◆ TASK TO CARRY OUT ◆
Go line by line through the data below and work out how many lines contain "with"; the answer is that number alone.

************

(** [add_light]; [now] is the value of [millis()]. *)
Definition add_light (s : t) (mac device_id : string) (light_id : Z)
    (mesh_key : string) (now : Z) : t :=
  if existsb (fun light => String.eqb (mac_address light) mac) (paired_lights s)
  then s
  else
    save_paired_lights
      (mk (pairing_enabled s)
          (paired_lights s ++ [mk_light mac device_id light_id mesh_key now (-999)])
          (prefs s)).

(** [clear_all_lights]. *)
Definition clear_all_lights (s : t) : t :=
  mk (pairing_enabled s) [] (putUInt (prefs s) PREF_COUNT_KEY 0).

(** [get_next_light_id]: the sum is taken in [int] and returned as a
    [uint16_t]. *)
Definition get_next_light_id (s : t) : Z :=
  let max_id :=
    fold_left (fun max_id light =>
                 if max_id <? light_id light then light_id light else max_id)
              (paired_lights s) 0 in
  (max_id + 1) mod 2 ^ 16.

(** The calls made on the component once it is set up. *)
Inductive call : Type :=
| StartPairing
| StopPairing
| AddLight (mac device_id : string) (light_id : Z) (mesh_key : string) (now : Z)
| ClearAllLights.

Definition step (s : t) (c : call) : t :=
  match c with
  | StartPairing => start_pairing s
  | StopPairing => stop_pairing s
  | AddLight mac device_id light_id mesh_key now =>
      add_light s mac device_id light_id mesh_key now
  | ClearAllLights => clear_all_lights s
  end.

Definition run (s : t) (calls : list call) : t := fold_left step calls s.

(** A light as [load_paired_lights] gives it back: the time of pairing and
    the signal strength are not kept in flash. *)
Definition as_loaded (light : PairedLight) : PairedLight :=
  mk_light (mac_address light) (device_id light) (light_id light)
           (mesh_key light) 0 (-999).

End BRMeshPairing.

(** * Properties *)

(** ** Wrap-around arithmetic *)

Section WordFacts.
Import Word.

Lemma wrap32_range z : 0 <= wrap32 z < 2 ^ 32.
Proof. unfold wrap32. apply Z.mod_pos_bound. lia. Qed.

Lemma sub32_range a b : 0 <= sub32 a b < 2 ^ 32.
Proof. apply wrap32_range. Qed.

Lemma sub32_diag a : sub32 a a = 0.
Proof. unfold sub32, wrap32. rewrite Z.sub_diag. reflexivity. Qed.

(** A clock that only moves forward: when the wrapped difference of two
    readings is at least [d], so is the true distance. *)
Lemma sub32_lower (t t' d : Z) :
  t <= t' -> d <= sub32 (wrap32 t') (wrap32 t) -> d <= t' - t.
Proof.
  unfold sub32, wrap32. intros Hle Hd.
  rewrite <- Zminus_mod in Hd.
  assert (Hm : (t' - t) mod 2 ^ 32 <= t' - t) by (apply Z.mod_le; lia).
  lia.
Qed.

End WordFacts.

(** ** The command queue of a light *)

Section FastconLightFacts.
Import Word FastconLight.

(** What one call of [loop] does, by cases. *)
Lemma loop_idle l now :
  has_pending_command_ l = false -> loop l now = (l, []).
Proof. intros H. unfold loop. rewrite H. reflexivity. Qed.

Lemma loop_wait l now :
  windows_ok l now = false -> loop l now = (l, []).
Proof.
  unfold windows_ok, loop. intros H.
  destruct (has_pending_command_ l); [cbn | reflexivity].
  destruct (Z.ltb_spec (sub32 now (last_state_change_ l)) DEBOUNCE_MS); [reflexivity|].
  destruct (Z.ltb_spec (sub32 now (last_command_sent_ l)) MIN_INTERVAL_MS); [reflexivity|].
  apply andb_false_iff in H. destruct H as [H|H]; apply Z.leb_gt in H; lia.
Qed.

Lemma loop_drop l now :
  has_pending_command_ l = true -> windows_ok l now = true ->
  pending_data_ l = last_sent_data_ l ->
  loop l now =
    (mk (light_id_ l) (last_sent_data_ l) (pending_data_ l)
        (last_state_change_ l) (last_command_sent_ l) false, []).
Proof.
  unfold windows_ok, loop. intros Hp H Heq. rewrite Hp. cbn.
  apply andb_true_iff in H. destruct H as [H1 H2].
  apply Z.leb_le in H1, H2.
  destruct (Z.ltb_spec (sub32 now (last_state_change_ l)) DEBOUNCE_MS); [lia|].
  destruct (Z.ltb_spec (sub32 now (last_command_sent_ l)) MIN_INTERVAL_MS); [lia|].
  destruct (payload_eq_dec (pending_data_ l) (last_sent_data_ l)); [reflexivity|contradiction].
Qed.

Lemma loop_send l now :
  has_pending_command_ l = true -> windows_ok l now = true ->
  pending_data_ l <> last_sent_data_ l ->
  loop l now =
    (mk (light_id_ l) (pending_data_ l) (pending_data_ l)
        (last_state_change_ l) now false,
     [QueueCommand (light_id_ l) (pending_data_ l)]).
Proof.
  unfold windows_ok, loop. intros Hp H Hne. rewrite Hp. cbn.
  apply andb_true_iff in H. destruct H as [H1 H2].
  apply Z.leb_le in H1, H2.
  destruct (Z.ltb_spec (sub32 now (last_state_change_ l)) DEBOUNCE_MS); [lia|].
  destruct (Z.ltb_spec (sub32 now (last_command_sent_ l)) MIN_INTERVAL_MS); [lia|].
  destruct (payload_eq_dec (pending_data_ l) (last_sent_data_ l)); [contradiction|reflexivity].
Qed.

Lemma run_loop_cons l now rest :
  run_loop l (now :: rest) =
    (fst (run_loop (fst (loop l now)) rest),
     snd (loop l now) ++ snd (run_loop (fst (loop l now)) rest)).
Proof.
  cbn [run_loop]. destruct (loop l now) as [l1 s1]. cbn [fst snd].
  destruct (run_loop l1 rest). reflexivity.
Qed.

(** Nothing pending: any number of calls leaves the light as it is. *)
Lemma run_loop_idle ticks : forall l,
  has_pending_command_ l = false -> run_loop l ticks = (l, []).
Proof.
  induction ticks as [|now rest IH]; intros l H; [reflexivity|].
  rewrite run_loop_cons, (loop_idle l now H). cbn [fst snd].
  rewrite (IH l H). reflexivity.
Qed.

(** While a waiting period is still running, nothing is sent and nothing
    changes. *)
Lemma run_loop_wait ticks : forall l,
  forallb (fun now => negb (windows_ok l now)) ticks = true ->
  run_loop l ticks = (l, []).
Proof.
  induction ticks as [|now rest IH]; intros l H; [reflexivity|].
  cbn [forallb] in H. apply andb_true_iff in H. destruct H as [H1 H2].
  apply negb_true_iff in H1.
  rewrite run_loop_cons, (loop_wait l now H1). cbn [fst snd].
  rewrite (IH l H2). reflexivity.
Qed.

(** A pending payload that differs from the last one sent goes out exactly
    once, at the first call at which both periods are over. *)
Lemma run_loop_sends_once ticks : forall l,
  has_pending_command_ l = true ->
  pending_data_ l <> last_sent_data_ l ->
  existsb (windows_ok l) ticks = true ->
  snd (run_loop l ticks) = [QueueCommand (light_id_ l) (pending_data_ l)] /\
  last_sent_data_ (fst (run_loop l ticks)) = pending_data_ l /\
  has_pending_command_ (fst (run_loop l ticks)) = false /\
  light_id_ (fst (run_loop l ticks)) = light_id_ l.
Proof.
  induction ticks as [|now rest IH]; intros l Hp Hne Hex; [discriminate|].
  cbn [existsb] in Hex. rewrite run_loop_cons.
  destruct (windows_ok l now) eqn:Hw.
  - rewrite (loop_send l now Hp Hw Hne). cbn [fst snd].
    rewrite run_loop_idle by reflexivity. cbn. auto.
  - rewrite (loop_wait l now Hw). cbn [fst snd app].
    apply IH; assumption.
Qed.

(** A pending payload equal to the last one sent never goes out; it is
    dropped at the first call at which both periods are over. *)
Lemma run_loop_duplicate ticks : forall l,
  has_pending_command_ l = true ->
  pending_data_ l = last_sent_data_ l ->
  snd (run_loop l ticks) = [] /\
  (existsb (windows_ok l) ticks = true ->
   has_pending_command_ (fst (run_loop l ticks)) = false).
Proof.
  induction ticks as [|now rest IH]; intros l Hp Heq; [split; [reflexivity|discriminate]|].
  cbn [existsb]. rewrite run_loop_cons.
  destruct (windows_ok l now) eqn:Hw.
  - rewrite (loop_drop l now Hp Hw Heq). cbn [fst snd].
    rewrite run_loop_idle by reflexivity. cbn. auto.
  - rewrite (loop_wait l now Hw). cbn [fst snd app orb].
    apply IH; assumption.
Qed.

(** C3. After [write_state] stored a payload that differs from the last one
    sent: calls of [loop] made less than [DEBOUNCE_MS] after it send nothing;
    calls made while one of the two periods is still running send nothing and
    change nothing; and the first call at which [DEBOUNCE_MS] have passed since
    the change and [MIN_INTERVAL_MS] since the last command sends the payload,
    once. *)
Theorem debounce_then_one_send (l : t) (adv_data : payload) (t0 : Z) :
  adv_data <> last_sent_data_ l ->
  let l1 := write_state l adv_data t0 in
  (forall early,
     Forall (fun now => sub32 now t0 < DEBOUNCE_MS) early ->
     run_loop l1 early = (l1, [])) /\
  (forall waiting now,
     Forall (fun t => ~ (DEBOUNCE_MS <= sub32 t t0 /\
                         MIN_INTERVAL_MS <= sub32 t (last_command_sent_ l)))
            waiting ->
     DEBOUNCE_MS <= sub32 now t0 ->
     MIN_INTERVAL_MS <= sub32 now (last_command_sent_ l) ->
     run_loop l1 waiting = (l1, []) /\
     snd (run_loop l1 (waiting ++ [now])) = [QueueCommand (light_id_ l) adv_data] /\
     loop l1 now =
       (mk (light_id_ l) adv_data adv_data t0 now false,
        [QueueCommand (light_id_ l) adv_data])).
Proof.
  intros Hne l1.
  assert (Hwait : forall ticks,
            Forall (fun t => ~ (DEBOUNCE_MS <= sub32 t t0 /\
                                MIN_INTERVAL_MS <= sub32 t (last_command_sent_ l)))
                   ticks ->
            forallb (fun now => negb (windows_ok l1 now)) ticks = true).
  { intros ticks HF. apply forallb_forall. intros x Hx.
    rewrite Forall_forall in HF. specialize (HF x Hx).
    apply negb_true_iff. unfold windows_ok, l1. cbn.
    apply andb_false_iff.
    destruct (Z.leb_spec DEBOUNCE_MS (sub32 x t0)); [|now left].
    destruct (Z.leb_spec MIN_INTERVAL_MS (sub32 x (last_command_sent_ l))); [|now right].
    exfalso. apply HF. split; assumption. }
  split.
  - intros early HF. apply run_loop_wait, Hwait.
    eapply Forall_impl; [|exact HF]. cbn. intros a Ha [Hb _]. lia.
  - intros waiting now HF Hd Hm.
    assert (Hok : windows_ok l1 now = true).
    { unfold windows_ok, l1. cbn. apply andb_true_iff. split; apply Z.leb_le; assumption. }
    assert (Hsend : loop l1 now =
              (mk (light_id_ l) adv_data adv_data t0 now false,
               [QueueCommand (light_id_ l) adv_data])).
    { rewrite (loop_send l1 now); [reflexivity|reflexivity|exact Hok|exact Hne]. }
    split; [apply run_loop_wait, Hwait, HF|]. split; [|exact Hsend].
    induction waiting as [|w ws IH].
    + cbn [app]. rewrite run_loop_cons, Hsend. reflexivity.
    + inversion HF as [|? ? Hw Hws]; subst.
      change ((w :: ws) ++ [now]) with (w :: (ws ++ [now])).
      rewrite run_loop_cons.
      assert (Hlw : loop l1 w = (l1, [])).
      { apply loop_wait.
        assert (Hw1 : Forall (fun t => ~ (DEBOUNCE_MS <= sub32 t t0 /\
                         MIN_INTERVAL_MS <= sub32 t (last_command_sent_ l))) [w])
          by (constructor; [exact Hw|constructor]).
        specialize (Hwait [w] Hw1). cbn in Hwait. rewrite andb_true_r in Hwait.
        apply negb_true_iff in Hwait. exact Hwait. }
      rewrite Hlw. cbn [fst snd app]. apply IH. exact Hws.
Qed.

Lemma debounce_then_one_send_witness :
  [147; 1; 2] <> last_sent_data_ (create 7) /\
  snd (run_loop (write_state (create 7) [147; 1; 2] 1000)
                ([1010; 1050; 1099] ++ [1100])) = [QueueCommand 7 [147; 1; 2]].
Proof.
  split; [discriminate|].
  refine (proj1 (proj2 (proj2 (debounce_then_one_send (create 7) [147; 1; 2] 1000 _)
                          [1010; 1050; 1099] 1100 _ _ _))).
  - discriminate.
  - repeat constructor; vm_compute; intros [H1 H2]; apply H1; reflexivity.
  - vm_compute. discriminate.
  - vm_compute. discriminate.
Defined.

(** C4. The same payload handed to [write_state] twice, with calls of [loop]
    after each at which both periods are over, is sent exactly once: the first
    copy goes out, the second equals the last payload sent and is dropped with
    the pending flag cleared. *)
Theorem duplicate_sent_once (l : t) (adv_data : payload) (t0 t2 : Z)
    (ticks1 ticks2 : list Z) :
  adv_data <> last_sent_data_ l ->
  let l1 := write_state l adv_data t0 in
  existsb (windows_ok l1) ticks1 = true ->
  let l2 := fst (run_loop l1 ticks1) in
  let l3 := write_state l2 adv_data t2 in
  existsb (windows_ok l3) ticks2 = true ->
  snd (run_loop l1 ticks1) ++ snd (run_loop l3 ticks2)
    = [QueueCommand (light_id_ l) adv_data] /\
  has_pending_command_ (fst (run_loop l3 ticks2)) = false /\
  (forall l' now,
     has_pending_command_ l' = true -> windows_ok l' now = true ->
     pending_data_ l' = last_sent_data_ l' ->
     snd (loop l' now) = [] /\ has_pending_command_ (fst (loop l' now)) = false).
Proof.
  intros Hne l1 Hex1 l2 l3 Hex2.
  destruct (run_loop_sends_once ticks1 l1 eq_refl Hne Hex1) as (Hs & Hlast & _ & _).
  fold l2 in Hlast. cbn in Hs, Hlast.
  assert (Hdup : pending_data_ l3 = last_sent_data_ l3).
  { unfold l3. cbn. symmetry. exact Hlast. }
  destruct (run_loop_duplicate ticks2 l3 eq_refl Hdup) as [Hnone Hclr].
  rewrite Hs, Hnone. repeat split; auto.
  - rewrite (loop_drop l' now) by assumption. reflexivity.
  - rewrite (loop_drop l' now) by assumption. reflexivity.
Qed.

Lemma duplicate_sent_once_witness :
  [147; 1; 2] <> last_sent_data_ (create 7) /\
  snd (run_loop (write_state (create 7) [147; 1; 2] 1000) [1050; 1400; 1500]) ++
  snd (run_loop (write_state
                   (fst (run_loop (write_state (create 7) [147; 1; 2] 1000)
                                  [1050; 1400; 1500]))
                   [147; 1; 2] 2000) [2050; 2100; 2200])
    = [QueueCommand 7 [147; 1; 2]].
Proof.
  split; [discriminate|].
  refine (proj1 (duplicate_sent_once (create 7) [147; 1; 2] 1000 2000
                   [1050; 1400; 1500] [2050; 2100; 2200] _ _ _)).
  - discriminate.
  - vm_compute. reflexivity.
  - vm_compute. reflexivity.
Defined.

End FastconLightFacts.

(** ** Rounding

    Facts about [binary_round] and the operations built on it, for any
    format, then for [float] and [double]. *)

Section RoundingFacts.
Import Ieee.

Lemma pow2_pos n : 0 <= n -> 0 < 2 ^ n.
Proof. intros. apply Z.pow_pos_nonneg; lia. Qed.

************

◆ WORKED SOLUTION ◆
4